### AVAILABLE DATA

Lemma main_validation_message_witness :
  (ip_literal Lab.world "999.999.999.999" = false \/ (0 < 1)%Z
   \/ (70000 > 65535)%Z \/ (0 > 70000)%Z) /\
  log_of (main Lab.world "999.999.999.999" 0 70000 100)
  = [EvPrint (if ip_literal Lab.world "999.999.999.999"
              then msg_invalid_range
              else msg_invalid_ip "999.999.999.999")].
Proof.
  assert (H : ip_literal Lab.world "999.999.999.999" = false \/ (0 < 1)%Z
              \/ (70000 > 65535)%Z \/ (0 > 70000)%Z)
    by (left; reflexivity).
  split; [exact H|].
  exact (main_validation_message Lab.world "999.999.999.999" 0 70000 100 H).
Defined.

(** X13. With a valid address and [1 <= start_port <= end_port <= 65535],
    both bounds included, [main] announces the scan, runs [scan_ports] once
    with the address, the range and the thread count it was given, and then
    only prints, at least one line. *)
Theorem main_runs_one_scan (w : world) (ip : string) (s e mt : Z) :
  ip_literal w ip = true -> (1 <= s <= e)%Z -> (e <= 65535)%Z ->
  exists lines,
    lines <> [] /\
    log_of (main w ip s e mt)
    = EvPrint (msg_scanning ip s e)
        :: log_of (scan_ports w ip s e mt) ++ map EvPrint lines.
Proof.
  intros Hip Hse He. rewrite main_log, Hip, (range_valid s e Hse He).
  simpl negb. cbv iota.
  exists (report_lines ip s e (value_of (scan_ports w ip s e mt))).
  split; [|reflexivity].
  unfold report_lines.
  destruct (value_of (scan_ports w ip s e mt)) as [results|err]; [|discriminate].
  destruct (filter is_open results); discriminate.
Qed.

### TASK OBJECTIVE
Using the entries above, give again exactly the lines from the line holding "with the address, the" through the line holding "simpl negb. cbv iota.". Include both end lines and nothing else.

### YOUR RESPONSE
    with the address, the range and the thread count it was given, and then
    only prints, at least one line. *)
Theorem main_runs_one_scan (w : world) (ip : string) (s e mt : Z) :
  ip_literal w ip = true -> (1 <= s <= e)%Z -> (e <= 65535)%Z ->
  exists lines,
    lines <> [] /\
    log_of (main w ip s e mt)
    = EvPrint (msg_scanning ip s e)
        :: log_of (scan_ports w ip s e mt) ++ map EvPrint lines.
Proof.
  intros Hip Hse He. rewrite main_log, Hip, (range_valid s e Hse He).
  simpl negb. cbv iota.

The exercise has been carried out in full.